Records from a data collection:
(** X21: [execute] reports exactly once when it returns and not at all
    when an exception escapes.  FINISHED comes with the INFO message of
    the mode; CANCELLED comes with an ERROR that is either the
    nothing-selected message or the text of a ValueError raised in the
    [try] body.  The two "Failed to create ..." branches are never
    taken, because both engines return True or raise. *)
Theorem execute_reports_once
  (self : VGBT_OT_create_groups.Operator) (context context' : VGBT_OT_create_groups.Context)
  (out : VGBT_OT_create_groups.outcome host_error)
  (reported : VGBT_OT_create_groups.reports) :
  execute self context = (out, context', reported) ->
  match out with
  | VGBT_OT_create_groups.Returned VGBT_OT_create_groups.FINISHED =>
      reported
      = [(VGBT_OT_create_groups.INFO,
          if VGBT_OT_create_groups.use_weights self
          then ("Created vertex group '"
                  ++ VGBT_OT_create_groups.weight_group_name self
                  ++ "' with weights from texture")%string
          else "Created vertex groups based on texture"%string)]
  | VGBT_OT_create_groups.Returned VGBT_OT_create_groups.CANCELLED =>
      exists message,
        reported = [(VGBT_OT_create_groups.ERROR, message)]
        /\ (select_image self = inl message
            \/ exists image obj1,
                 select_image self = inr (inr image)
                 /\ VGBT_OT_create_groups.try_body self image
                      (VGBT_OT_create_groups.object context)
                    = (Raise (ValueError message), obj1, []))
  | _ => reported = []
  end.
Proof.
  unfold execute, select_image, VGBT_OT_create_groups.execute.
  set (c0 := if String.eqb (VGBT_OT_create_groups.mode context) "OBJECT"
             then context else VGBT_OT_create_groups.mode_set "OBJECT" context).
  assert (VGBT_OT_create_groups.object c0 = VGBT_OT_create_groups.object context)
    as Hobj by (unfold c0; destruct (String.eqb _ "OBJECT"); reflexivity).
  rewrite Hobj.
  destruct (VGBT_OT_create_groups.select_image _ _ _ self) as [msg | [e | image]].
  - intros H. injection H as <- _ <-. eauto.
  - intros H. injection H as <- _ <-. reflexivity.
  - destruct (VGBT_OT_create_groups.try_body self image _) as [[r obj1] rp] eqn:E.
    destruct r as [success | e].
    + destruct (try_body_returns _ _ _ _ _ _ E) as [-> ->].
      intros H. injection H as <- _ <-. reflexivity.
    + destruct (try_body_raises _ _ _ _ _ _ E) as [-> _].
      destruct e as [msg | msg | msg | msg]; intros H; injection H as <- _ <-;
        try reflexivity.
      exists msg. split; [reflexivity|]. right. exists image, obj1. auto.
Qed.
End ExecuteProperties.
(** ** feed_model_input and add_multi_input_layer *)

Lemma find_or_add_assign g module v :
  balanced g →
  ∃ g1 i g', _find_or_add g module = (g1, i) ∧
    assign_input g1 i v = Ok g' ∧
    g' = set_inputs g1 (<[i := Some v]> (inputs g1)) ∧
    list_index (modules_list g') module = Some i ∧
    i < length (inputs g1) ∧
    balanced g'.
Proof.
  intros Hb. destruct (_find_or_add g module) as [g1 i] eqn:E. exists g1, i.
  pose proof (find_or_add_index _ _ _ _ E) as Hi.
  pose proof (find_or_add_balanced _ _ _ _ E Hb) as Hb1.
  assert (Hlt : i < length (inputs g1)).
  { rewrite Hb1. by eapply list_index_lt. }
  eexists. split; [done|]. split; [by apply assign_input_in_range|].
  split; [done|]. split; [done|]. split; [done|].
  unfold balanced. simpl. by rewrite length_insert.
Qed.

(** X8: on a graph with one input entry per module, [feed_model_input] always
    returns.  The module, added when it is new, then has the single input
    [(-1, ind)] whatever it was wired to before; no other input list
    changes; and a later call for the same module replaces the model input
    it takes. *)
Theorem feed_model_input_wiring (g : PipelineModulesGraph) (module : loc) (ind : Z) :
  balanced g →
  ∃ g' i, feed_model_input g module ind = Ok g' ∧
    list_index (modules_list g') module = Some i ∧
    inputs g' !! i = Some (Some [((-1)%Z, ind)]) ∧
    balanced g' ∧
    (∀ m k, list_index (modules_list g) m = Some k → list_index (modules_list g') m = Some k) ∧
    (∀ k, k ≠ i → k < length (inputs g) → inputs g' !! k = inputs g !! k) ∧
    (∀ ind', ∃ g'', feed_model_input g' module ind' = Ok g'' ∧
       modules_list g'' = modules_list g' ∧
       inputs g'' = <[i := Some [((-1)%Z, ind')]]> (inputs g')).
Proof.
  intros Hb.
  destruct (find_or_add_assign g module [((-1)%Z, ind)] Hb) as (g1 & i & g' & E & Ha & -> & Hi & Hlt & Hb').
  exists (set_inputs g1 (<[i := Some [((-1)%Z, ind)]]> (inputs g1))), i.
  split; [unfold feed_model_input; by rewrite E|].
  split; [done|]. split; [simpl; by apply list_lookup_insert_eq|]. split; [done|].
  split; [intros m k; simpl; by eapply find_or_add_keeps|].
  split.
  - intros k Hk Hlen. simpl. rewrite list_lookup_insert_ne by done.
    by eapply find_or_add_inputs.
  - intros ind'. unfold feed_model_input, _find_or_add. simpl in Hi. simpl. rewrite Hi.
    rewrite assign_input_in_range by (simpl; by rewrite length_insert).
    eexists. split; [done|]. done.
Qed.

Lemma feed_model_input_wiring_witness :
  ∃ g' i, feed_model_input chain3 1 5 = Ok g' ∧ inputs g' !! i = Some (Some [((-1)%Z, 5%Z)]).
Proof.
  destruct (feed_model_input_wiring chain3 1 5) as (g' & i & H & _ & Hi & _); [reflexivity|].
  exists g', i. split; [exact H|exact Hi].
Defined.
(** * sparkdl.transformers.tf_text: the text-to-embedding-matrix encoder

    A shallow embedding of [TFTextTransformer._transform]
    (python/sparkdl/transformers/tf_text.py) and of its nested helpers
    [convert_word_to_index] and [_pad_sequences], together with the parts
    of Python, NumPy and Spark SQL that these functions call.

    Conventions.
    - A Python [int] is a [Z]; a Python [float] is a binary64 [float].
    - A [str] is a [string]; every character stands for one code point.
    - A raised exception is [None] in the [option] monad.
    - A [dict] with string keys is a [gmap string _]. *)

From Stdlib Require Import ZArith Ascii PrimFloat SpecFloat FloatOps.
From stdpp Require Import gmap strings list fin_maps.

Local Open Scope Z_scope.
Local Set Warnings "-register-all,-clear-no-such-hyp".

(** A word vector, [p.vector.values.tolist()]: a list of floats. *)
Abbreviation vector := (list float).
(** [word_embedding]: the dict from word to vector. *)
Abbreviation vocabulary := (gmap string (list float)).

(** ** Python built-ins *)
Module Py.

(** The character class [\s] of [re] for a [str] pattern: the code points
    for which [str.isspace] holds, here those below 256
    (TAB..CR, FS..US, SPACE, NEL, NBSP). *)
Definition is_space (c : ascii) : bool :=
  let n := Z.of_N (N_of_ascii c) in
  ((9 <=? n) && (n <=? 13)) || ((28 <=? n) && (n <=? 32))
  || (n =? 133) || (n =? 160).

(** [re.split(r"\s+", s)]: the pieces of [s] between the maximal runs of
    whitespace.  The list is never empty; a leading (trailing) run leaves
    an empty first (last) piece, and the empty string gives one empty
    piece.
    The head of the result is the piece that starts at the current
    position: a whitespace character that opens a run closes that piece
    (as the empty string); the other characters of the run are skipped. *)
Fixpoint re_split (s : string) : list string :=
  match s with
  | EmptyString => [EmptyString]
  | String c s' =>
      if is_space c then
        match s' with
        | String c' _ => if is_space c' then re_split s' else EmptyString :: re_split s'
        | EmptyString => EmptyString :: re_split s'
        end
      else
        match re_split s' with
        | w :: ws => String c w :: ws
        | [] => [String c EmptyString]
        end
  end.

(** [xs[0:stop]]: a negative [stop] counts from the end; the bounds are
    clipped to the list. *)
Definition slice_to {A} (xs : list A) (stop : Z) : list A :=
  let n := Z.of_nat (length xs) in
  let stop' := if stop <? 0 then Z.max 0 (n + stop) else Z.min stop n in
  take (Z.to_nat stop') xs.

(** [dict(pairs)]: the pairs are inserted from left to right, a later pair
    replacing an earlier one with the same key. *)
Definition dict {V} (pairs : list (string * V)) : gmap string V :=
  foldl (fun d p => <[p.1 := p.2]> d) ∅ pairs.
(** C8. [pack] is a function of the four containers.  Its stores are the
    records [image] below, written out from the lights and their transforms
    alone, into the slots [0, 1, 2, ...]: the counts, then one record for each
    ambient light, two for each directional and each point light and three
    for each spot light, in the order of the containers.  So two runs over
    the same lights and transforms make the same stores, slot by slot and
    value by value, whatever the array, its dirty mark and the viewport data
    were before; where both arrays have room, both runs return with [image]
    at the front of the array, and from equal arrays they leave equal arrays;
    and a second run right after a first one leaves the array as the first
    left it.  The arithmetic of [float] and [double] is that of [num], the
    same in both runs. *)
Theorem pack_deterministic (s1 s2 : State) :
  ambientLights s1 = ambientLights s2 ->
  directionalLights s1 = directionalLights s2 ->
  pointLights s1 = pointLights s2 ->
  spotLights s1 = spotLights s2 ->
  let fd := float_of_double num in
  let eye_direction (mv : dmat4) (v : dvec3) :=
    normalize num (dvec3_mul_dmat3 num v (inverse_3x3 num mv)) in
  let eye_position (mv : dmat4) (v : dvec3) := dmat4_mul_dvec3 num mv v in
  let image : list vec4 :=
    mkvec4 (float_of_size num (Z.of_nat (length (ambientLights s1))))
      (float_of_size num (Z.of_nat (length (directionalLights s1))))
      (float_of_size num (Z.of_nat (length (pointLights s1))))
      (float_of_size num (Z.of_nat (length (spotLights s1))))
    :: (ambientLights s1 ≫= fun e =>
          [mkvec4 (r (a_color e.2)) (g (a_color e.2)) (b (a_color e.2))
             (a_intensity e.2)])
    ++ (directionalLights s1 ≫= fun e =>
          [mkvec4 (r (d_color e.2)) (g (d_color e.2)) (b (d_color e.2))
             (d_intensity e.2);
           mkvec4 (fd (x (eye_direction e.1 (d_direction e.2))))
             (fd (y (eye_direction e.1 (d_direction e.2))))
             (fd (z (eye_direction e.1 (d_direction e.2))))
             (float_zero num)])
    ++ (pointLights s1 ≫= fun e =>
          [mkvec4 (r (p_color e.2)) (g (p_color e.2)) (b (p_color e.2))
             (p_intensity e.2);
           mkvec4 (fd (x (eye_position e.1 (p_position e.2))))
             (fd (y (eye_position e.1 (p_position e.2))))
             (fd (z (eye_position e.1 (p_position e.2))))
             (float_zero num)])
    ++ (spotLights s1 ≫= fun e =>
          [mkvec4 (r (s_color e.2)) (g (s_color e.2)) (b (s_color e.2))
             (s_intensity e.2);
           mkvec4 (fd (x (eye_position e.1 (s_position e.2))))
             (fd (y (eye_position e.1 (s_position e.2))))
             (fd (z (eye_position e.1 (s_position e.2))))
             (fd (cos num (innerAngle e.2)));
           mkvec4 (fd (x (eye_direction e.1 (s_direction e.2))))
             (fd (y (eye_direction e.1 (s_direction e.2))))
             (fd (z (eye_direction e.1 (s_direction e.2))))
             (fd (cos num (outerAngle e.2)))]) in
  written (pack_cursor num s1) = zip (seq 0 (length image)) image
  /\ written (pack_cursor num s2) = written (pack_cursor num s1)
  /\ (length image <= length (lightData s1) ->
      length image <= length (lightData s2) ->
      exists s1' s2',
        pack num s1 = inr s1' /\ pack num s2 = inr s2'
        /\ take (length image) (lightData s1') = image
        /\ take (length image) (lightData s2') = image
        /\ (lightData s1 = lightData s2 -> lightData s1' = lightData s2')
        /\ exists s1'', pack num s1' = inr s1''
                        /\ lightData s1'' = lightData s1').
Proof.
  intros Ha Hd Hp Hs fd eye_direction eye_position image.
  assert (Himage : image = pack_records num s1) by reflexivity.
  assert (Hrec : pack_records num s2 = pack_records num s1)
    by (unfold pack_records; by rewrite Ha, Hd, Hp, Hs).
  assert (Hcount : record_count s2 = record_count s1)
    by (unfold record_count; by rewrite Ha, Hd, Hp, Hs).
  assert (Hlen : length image = record_count s1)
    by (rewrite Himage; apply length_pack_records).
  clearbody image. subst image.
  split; [by rewrite written_pack_cursor, Hlen|].
  split; [by rewrite !written_pack_cursor, Hrec, Hcount|].
  intros Hfit1 Hfit2.
  assert (Hrun1 := pack_in_bounds s1 ltac:(lia)).
  assert (Hrun2 := pack_in_bounds s2 ltac:(lia)).
  rewrite Hrec, Hcount in Hrun2.
  eexists _, _. split; [exact Hrun1|]. split; [exact Hrun2|].
  cbn [lightData]. rewrite Hlen.
  split; [apply take_app_length'; symmetry; apply length_pack_records|].
  split; [apply take_app_length'; symmetry; apply length_pack_records|].
  split; [by intros ->|].
  set (s' := mkState _ _ _ _ _ _ _).
  assert (Hrec' : pack_records num s' = pack_records num s1) by reflexivity.
  assert (Hcount' : record_count s' = record_count s1) by reflexivity.
  assert (Hdata' : lightData s'
                   = pack_records num s1
                     ++ drop (record_count s1) (lightData s1)) by reflexivity.
  eexists. split.
  - apply pack_in_bounds.
    rewrite Hcount', Hdata', length_app, length_drop, length_pack_records.
    lia.
  - cbn [lightData]. rewrite Hrec', Hcount', Hdata'.
    by rewrite drop_app_length' by (symmetry; apply length_pack_records).
Qed.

Task instructions:
Of the entries above, repeat exactly the lines between the line with "mkvec4 (fd (x (eye_position e.1 (p_position" and the line with "(spotLights s1 ≫= fun e =>", inclusive, and no others.

Written reply:
           mkvec4 (fd (x (eye_position e.1 (p_position e.2))))
             (fd (y (eye_position e.1 (p_position e.2))))
             (fd (z (eye_position e.1 (p_position e.2))))
             (float_zero num)])
    ++ (spotLights s1 ≫= fun e =>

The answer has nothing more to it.